The Wendorf Pottery Collection

The pottery collection consists of 14,285 pottery sherds, including some worked sherds used as tools, four entire vessels and half of a big pot. There are also thin sections of prehistoric sherds and clay samples, both from the Western Desert.

The chronological and spatial distribution of the pottery covers a vast geotemporal range. The main pottery groups, dated from around 8000 BC to the first centuries AD, come from the Fayum, the Egyptian Oasis (Kharga, Dunqul and Kurkur), the Egyptian Western Desert including the Gilf Kebir and Nabta-Kiseiba areas, the Nubian Nile Valley (2nd Cataract and Debba-Korti regions), and the south-eastern Sudanese Butana Region.

Most of the material was briefly studied and published many years ago, but new analyses are most welcome.

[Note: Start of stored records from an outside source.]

(* ===== verification/ServerDocs.v ===== *)
(** The documents of the SPDY server: the requests of one session of SpdyServer.cc,
    what is answered to them, and the descriptors that are open for them.

    The descriptors of the process are the set [fds]; which number a new one gets,
    what the file system holds, the time and whether a pipe can be made are
    arguments.  The SPDY library is the log of what was submitted to it, and the
    streams it has open; the callbacks it makes are the steps of a session. *)
From stdpp Require Import gmap.
From S2P Require Import Prelude Libc CppUtil Records CppDate.

Module Docs.
Import Util Date.

(** * Data *)

(** struct Request; an int that is -1 when there is no file. *)
Record Request := mk_request {
  req_stream_id : Z;
  req_headers : list (list Z * list Z);
  req_file : option Z
}.
#[export] Instance eta_Request : Settable Request := fun r =>
  mk_request (req_stream_id r) (req_headers r) (req_file r).

Definition Request_new (stream_id : Z) : Request := mk_request stream_id [] None.

(** What is submitted: the stream, the names and values, and the descriptor of the
    data provider. *)
Record response := mk_response { rs_stream : Z; rs_nv : list (list Z); rs_data : option Z }.

(** The part of a SpdyEventHandler that belongs to its streams: id2req_ with its null
    pointers, the descriptors, the paths that were opened, what was submitted, and
    the streams of the library, which are [true] once their request was complete. *)
Record docs := mk_docs {
  id2req_ : gmap Z (option Request);
  fds : gset Z;
  opened : list (list Z);
  responses : list response;
  streams : gmap Z bool
}.
#[export] Instance eta_docs : Settable docs := fun s =>
  mk_docs (id2req_ s) (fds s) (opened s) (responses s) (streams s).

(** A new descriptor is one that is not open. *)
Class System := {
  new_fd : gset Z -> Z;
  new_fd_fresh : forall X, new_fd X ∉ X
}.

(** What the system answers while a request is handled; open of a path gives
    nothing, a file that cannot be examined, or the time and length of the file. *)
Record answers := mk_answers {
  now : Z;
  pipe_ok : bool;
  open_file : list Z -> option (option (Z * Z))
}.

Definition STATUS_200 : list Z := str "200 OK".
Definition STATUS_304 : list Z := str "304 Not Modified".
Definition STATUS_400 : list Z := str "400 Bad Request".
Definition STATUS_404 : list Z := str "404 Not Found".
Definition DEFAULT_HTML : list Z := str "index.html".

Section Docs.
(** config.htdocs and SPDYD_SERVER, which has the version of the library. *)
Context `{sys : System} (htdocs SPDYD_SERVER : list Z).

(** * Submitting *)

Definition submit (r : response) (s : docs) : docs := s <| responses := responses s ++ [r] |>.

Definition submit_file_response (a : answers) (status : list Z) (stream_id last_modified file_length fd : Z)
    (s : docs) : docs :=
  let nv := [str ":status"; status; str ":version"; str "HTTP/1.1"; str "server"; SPDYD_SERVER;
             str "content-length"; int_text file_length; str "cache-control"; str "max-age=3600";
             str "date"; http_date (now a)] in
  let nv := if negb (last_modified =? 0) then nv ++ [str "last-modified"; http_date last_modified] else nv in
  submit (mk_response stream_id nv (Some fd)) s.

(** submit_response with further fields, and without. *)
Definition submit_response_headers (a : answers) (status : list Z) (stream_id : Z) (headers : list (list Z * list Z))
    (fd : Z) (s : docs) : docs :=
  submit (mk_response stream_id
    ([str ":status"; status; str ":version"; str "HTTP/1.1"; str "server"; SPDYD_SERVER;
      str "date"; http_date (now a)] ++ concat (map (fun h => [h.1; h.2]) headers)) (Some fd)) s.

Definition submit_response (status : list Z) (stream_id : Z) (s : docs) : docs :=
  submit (mk_response stream_id
    [str ":status"; status; str ":version"; str "HTTP/1.1"; str "server"; SPDYD_SERVER] None) s.

(** * Requests *)

Definition add_stream (stream_id : Z) (req : Request) (s : docs) : docs :=
  s <| id2req_ := <[stream_id := Some req]> (id2req_ s) |>.

(** ~Request *)
Definition delete_request (req : option Request) (s : docs) : docs :=
  match req with
  | Some r => match req_file r with Some fd => s <| fds := fds s ∖ {[fd]} |> | None => s end
  | None => s
  end.

(** id2req_[stream_id] makes a null pointer where there is none. *)
Definition get_stream (stream_id : Z) (s : docs) : option Request * docs :=
  match id2req_ s !! stream_id with
  | Some req => (req, s)
  | None => (None, s <| id2req_ := <[stream_id := None]> (id2req_ s) |>)
  end.

Definition remove_stream (stream_id : Z) (s : docs) : docs :=
  let '(req, s) := get_stream stream_id s in
  delete_request req (s <| id2req_ := delete stream_id (id2req_ s) |>).

(** req->file = fd *)
Definition set_file (stream_id : Z) (fd : Z) (req : Request) (s : docs) : docs :=
  add_stream stream_id (req <| req_file := Some fd |>) s.

Definition append_nv (req : Request) (nv : list (list Z * list Z)) : Request :=
  req <| req_headers := req_headers req ++ map (fun h => (c_str h.1, c_str h.2)) nv |>.

(** * Responses *)

(** A pipe that holds the page: its writing end is closed by gzclose (and the second
    close of the code finds it closed), its reading end becomes the file. *)
Definition prepare_status_response (a : answers) (req : Request) (status : list Z) (s : docs) : docs :=
  if pipe_ok a then
    let fd := new_fd (fds s) in
    submit_response_headers a status (req_stream_id req)
      [(str "content-encoding", str "gzip"); (str "content-type", str "text/html; charset=UTF-8")] fd
      (set_file (req_stream_id req) fd req (s <| fds := {[fd]} ∪ fds s |>))
  else submit_response status (req_stream_id req) s.

(** std::string::find of a string, from the start. *)
Fixpoint contains (s pat : list Z) : bool :=
  startsWith s pat || match s with _ :: s => contains s pat | [] => false end.

Definition check_url (url : list Z) : bool :=
  negb (bool_decide (url = [])) && (hd 0 url =? chr "/") && negb (existsb (Z.eqb 92) url) &&
  negb (contains url (str "/../")) && negb (contains url (str "/./")) &&
  negb (endsWith url (str "/..")) && negb (endsWith url (str "/.")).

(** The fields that are looked for: the path, which others are there, and the date. *)
Record found := mk_found {
  f_url : option (list Z);
  f_method : bool;
  f_scheme : bool;
  f_version : bool;
  f_host : bool;
  f_last_mod : option Z
}.
#[export] Instance eta_found : Settable found := fun f =>
  mk_found (f_url f) (f_method f) (f_scheme f) (f_version f) (f_host f) (f_last_mod f).

Definition find_field (f : found) (h : list Z * list Z) : found :=
  let '(field, value) := h in
  if bool_decide (f_url f = None) && bool_decide (field = str ":path") then f <| f_url := Some value |>
  else if bool_decide (field = str ":method") then f <| f_method := true |>
  else if bool_decide (field = str ":scheme") then f <| f_scheme := true |>
  else if bool_decide (field = str ":version") then f <| f_version := true |>
  else if bool_decide (field = str ":host") then f <| f_host := true |>
  else if bool_decide (f_last_mod f = None) && bool_decide (field = str "if-modified-since")
  then f <| f_last_mod := Some (parse_http_date value) |>
  else f.

Definition find_fields (headers : list (list Z * list Z)) : found :=
  foldl find_field (mk_found None false false false false None) headers.

(** The file of a URL. *)
Definition file_path (url : list Z) : list Z :=
  let path := htdocs ++ url in
  if List.last path 0 =? chr "/" then path ++ DEFAULT_HTML else path.

(** The file is there: with an if-modified-since that is not older it is not sent. *)
Definition serve_file (a : answers) (req : Request) (last_mod : option Z) (st_mtime st_size : Z) (s : docs) : docs :=
  let file := new_fd (fds s) in
  let req := req <| req_file := Some file |> in
  let s := set_file (req_stream_id req) file req (s <| fds := {[file]} ∪ fds s |>) in
  if match last_mod with Some t => st_mtime <=? t | None => false end
  then prepare_status_response a req STATUS_304 s
  else submit_file_response a STATUS_200 (req_stream_id req) st_mtime st_size file s.

Definition respond_url (a : answers) (req : Request) (last_mod : option Z) (url : list Z) (s : docs) : docs :=
  let url := percentDecode url in
  if negb (check_url url) then prepare_status_response a req STATUS_404 s
  else
    let path := c_str (file_path url) in
    let s := s <| opened := opened s ++ [path] |> in
    match open_file a path with
    | None => prepare_status_response a req STATUS_404 s
    | Some None => prepare_status_response a req STATUS_404 s
    | Some (Some (st_mtime, st_size)) => serve_file a req last_mod st_mtime st_size s
    end.

Definition prepare_response (a : answers) (req : Request) (s : docs) : docs :=
  let f := find_fields (req_headers req) in
  match f_url f with
  | Some url =>
      if f_method f && f_scheme f && f_version f && f_host f then
        let query_pos := std_find url (chr "?") in
        if (query_pos <? length url)%nat then
          if contains (drop query_pos url) (str "spdyd_do_not_respond_to_req=yes") then s
          else respond_url a req (f_last_mod f) (take query_pos url) s
        else respond_url a req (f_last_mod f) url s
      else prepare_status_response a req STATUS_400 s
  | None => prepare_status_response a req STATUS_400 s
  end.

(** * The callbacks of the session *)

(** [None] is a null pointer that is followed. *)
Definition on_syn_stream (stream_id : Z) (nv : list (list Z * list Z)) (s : docs) : docs :=
  add_stream stream_id (append_nv (Request_new stream_id) nv) s.

Definition on_headers (stream_id : Z) (nv : list (list Z * list Z)) (s : docs) : option docs :=
  let '(req, s) := get_stream stream_id s in
  req ← req; Some (add_stream stream_id (append_nv req nv) s).

Definition htdocs_on_request_recv_callback (a : answers) (stream_id : Z) (s : docs) : option docs :=
  let '(req, s) := get_stream stream_id s in
  req ← req; Some (prepare_response a req s).

(** Reading from a file, with what read returns until it is not interrupted. *)
Inductive read_answer := Interrupted | Read_failed | Read_bytes (data : list Z).
Inductive read_result := Temporal_failure | Read_data (data : list Z) (eof : bool).

Fixpoint file_read_callback (rs : list read_answer) : option read_result :=
  match rs with
  | [] => None
  | Interrupted :: rs => file_read_callback rs
  | Read_failed :: _ => Some Temporal_failure
  | Read_bytes data :: _ => Some (Read_data data (zlen data =? 0))
  end.

(** What the library calls.  A stream is opened once; fields and the end of a request
    are reported for open streams whose request is not complete, and a stream is
    closed once. *)
Inductive call :=
  | Syn_stream (stream_id : Z) (nv : list (list Z * list Z))
  | Headers (stream_id : Z) (nv : list (list Z * list Z))
  | Request_recv (a : answers) (stream_id : Z)
  | Stream_close (stream_id : Z).

Definition step (x : call) (s : docs) : option docs :=
  match x with
  | Syn_stream id nv =>
      match streams s !! id with
      | None => Some (on_syn_stream id nv (s <| streams := <[id := false]> (streams s) |>))
      | Some _ => Some s
      end
  | Headers id nv =>
      match streams s !! id with Some false => on_headers id nv s | _ => Some s end
  | Request_recv a id =>
      match streams s !! id with
      | Some false => htdocs_on_request_recv_callback a id (s <| streams := <[id := true]> (streams s) |>)
      | _ => Some s
      end
  | Stream_close id =>
      match streams s !! id with
      | Some _ => Some (remove_stream id (s <| streams := delete id (streams s) |>))
      | None => Some s
      end
  end.

Fixpoint run (xs : list call) (s : docs) : option docs :=
  match xs with [] => Some s | x :: xs => s ← step x s; run xs s end.

(** ~SpdyEventHandler, of its requests. *)
Definition delete_requests (s : docs) : docs :=
  (foldr (fun kv s => delete_request kv.2 s) s (map_to_list (id2req_ s))) <| id2req_ := ∅ |>.

(** A session when it starts, in a process that has [X] open. *)
Definition initial (X : gset Z) : docs := mk_docs ∅ X [] [] ∅.

End Docs.

End Docs.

The importance of this heterogeneous collection lies in its variety and uniqueness. Of particular interest are:

  1. the collection of Early Holocene Nubian pottery, one of the oldest in Africa, that reveals the spectrum of manufacturing techniques from the Western Desert, the Oasis, Lower Nubia and the Dongola Reach
  2. the oldest Neolithic Red Polished Black Topped Wares from the Nile Basin, a type common to the Nubian cultures, as well as, the Badarian culture from Upper Egypt

the Rippled Wares, which resemble those from the Late Nubian Neolithic and Badarian periods. The later examples clearly indicate the extensive relationship between Nubia and Egypt in prehistory, and the assimilation of the African component into the Pharaonic culture

The collection also includes a pottery selection from site BS-21, a pottery cache discovered near Bir Sahara along one of the Western Desert routes connecting Upper Egypt, the Oasis and Nubia. The vessels in the Wendorf Collection consist of two Predynastic bowls, one conical ceramic vessel without a base (known as Clayton ring) and two ceramic disks. They were found together with other Predynastic and A-Group vessels, Clayton rings and disks (currently stored in Egypt), and dated to the end of the 4th millennium BC. These are the only known Predynastic and A-Group ceramic vessels from this secluded region of the Egyptian desert that is so distant from the Nile Valley.

The addition of the Wendorf pottery collection to the other prehistoric pottery collections already curated in the Department of Ancient Egypt and Sudan makes the British Museum a foremost centre for the study of prehistoric Nile Valley ceramics.